Task brief.
The required output is the line that contains "replace (Z.to_nat (hi" and every line after it, each written out exactly, up to the end of the entries.

Records from a data collection:

● ● ●

Lemma slice_from_concat {A} (F : list A) vs v lo :
  lo = len F + len (concat vs) → slice_from (F ++ concat (vs ++ [v])) lo = Ok v.
Proof.
  intros Hlo. rewrite concat_app, app_assoc. cbn [concat]. rewrite app_nil_r.
  apply slice_from_app. by rewrite len_app.
Qed.

(** Pass the guards and offset checks of a variable-size container. *)
Ltac guards :=
  rewrite ?offset_bytes_roundtrip by (unfold u32; lia);
  repeat match goal with
  | |- context [?a <? ?b] => rewrite (proj2 (Z.ltb_ge a b)) by lia
  end; cbn [orb].

(** Read a variable-size container back: first the fixed region, then, once
    the offsets are known, the [i]-th variable part. *)
Ltac bounds :=
  repeat match goal with
  | H : wf ?x |- _ =>
      lazymatch goal with
      | _ : 0 ≤ len (enc x) |- _ => fail
      | _ => pose proof (len_nonneg (enc x))
      end;
      let Hm := fresh "Hmax" in
      pose proof (enc_max x H) as Hm;
      lazymatch type of Hm with
      | _ ≤ ?m => let v := eval vm_compute in m in change m with v in Hm
      end
  end.
Ltac read_fixed :=
  repeat match goal with
  | |- context [slice (?F ++ concat ?vs) ?lo ?hi] =>
      rewrite (slice_prefix F (concat vs) lo hi) by len_norm
  end; read_back; guards.
Ltac read_var i :=
  match goal with
  | |- context [slice (?F ++ concat ?vs) ?lo ?hi] =>
      let v := eval cbn in (default [] (vs !! i)) in
      rewrite (slice_concat F vs i v lo hi) by (first [reflexivity | cbn [concat take]; len_norm])
  | |- context [slice_from (?F ++ concat ?vs) ?lo] =>
      let vs' := eval cbn in (take i vs) in
      let v := eval cbn in (default [] (vs !! i)) in
      change (concat vs) with (concat (vs' ++ [v]));
      rewrite (slice_from_concat F vs' v lo) by (cbn [concat]; len_norm)
  end; cbn [mbind res_bind].

(** [unmarshal_wf]: walk the decoder; slices are in range after the size
    check, children return well-formed values. *)
Ltac post_step :=
  match goal with
  | |- (if ?c then _ else _) ⇓ _ => destruct c eqn:?; [exact I|]
  | H : len ?b = 4 - 0 |- context [ReadOffset ?b] =>
      lazymatch goal with
      | _ : 0 ≤ ReadOffset b < _ |- _ => fail
      | _ => pose proof (ReadOffset_range b H : 0 ≤ ReadOffset b < 2 ^ 32)
      end
  | |- slice _ _ _ ≫= _ ⇓ _ =>
      eapply post_bind; [apply post_slice; lia|intros ? ?; cbv beta in *]
  | |- slice_from _ _ ≫= _ ⇓ _ =>
      eapply post_bind; [apply post_slice_from; lia|intros ? ?; cbv beta in *]
  | |- unmarshal_fixed_list _ _ _ ≫= _ ⇓ _ =>
      eapply post_bind; [apply unmarshal_fixed_list_wf; lia|intros ? ?; cbv beta in *]
  | |- unmarshal_dynamic_list _ _ ≫= _ ⇓ _ =>
      eapply post_bind; [apply unmarshal_dynamic_list_wf; lia|intros ? ?; cbv beta in *]
  | |- DivideInt2 _ _ _ ≫= _ ⇓ _ =>
      eapply post_bind; [apply DivideInt2_post; lia|intros ? [? ?]; cbv beta in *]
  | |- unmarshalSSZ (default ?n ?p) _ ≫= _ ⇓ _ => change (default n p) with n
  | |- unmarshalSSZ new _ ≫= _ ⇓ _ =>
      eapply post_bind; [apply unmarshal_wf|intros ? ?; cbv beta in *]
  end.

Ltac wf_fields :=
  hnf; cbn; repeat match goal with |- _ ∧ _ => split end;
  rewrite ?len_copy, ?len_zeros;
  solve [ reflexivity | assumption | lia
        | apply UnmarshallUint64_range; lia
        | apply UnmarshallUint32_range; lia ].
Ltac unmarshal_wf_tac :=
  repeat post_step; wf_fields.

(** [unmarshal_canonical]: glue the slices a constant-size decoder read. *)
Lemma slice_glue {A} (b x y : list A) lo mid hi :
  slice b lo mid = Ok x → slice b mid hi = Ok y → slice b lo hi = Ok (x ++ y).
Proof.
  intros Hx Hy. pose proof (slice_inv _ _ _ _ Hx) as (? & ? & ?).
  pose proof (slice_inv _ _ _ _ Hy) as (? & ? & ?).
  rewrite slice_ok in Hx by lia. rewrite slice_ok in Hy by lia. rewrite slice_ok by lia.
  injection Hx as <-. injection Hy as <-. f_equal.
  replace (Z.to_nat (hi - lo)) with (Z.to_nat (mid - lo) + Z.to_nat (hi - mid))%nat by lia.
  rewrite <- take_take_drop, drop_drop. do 3 f_equal. lia.
Qed.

● ● ●

Answer to the problem.
  replace (Z.to_nat (hi - lo)) with (Z.to_nat (mid - lo) + Z.to_nat (hi - mid))%nat by lia.
  rewrite <- take_take_drop, drop_drop. do 3 f_equal. lia.
Qed.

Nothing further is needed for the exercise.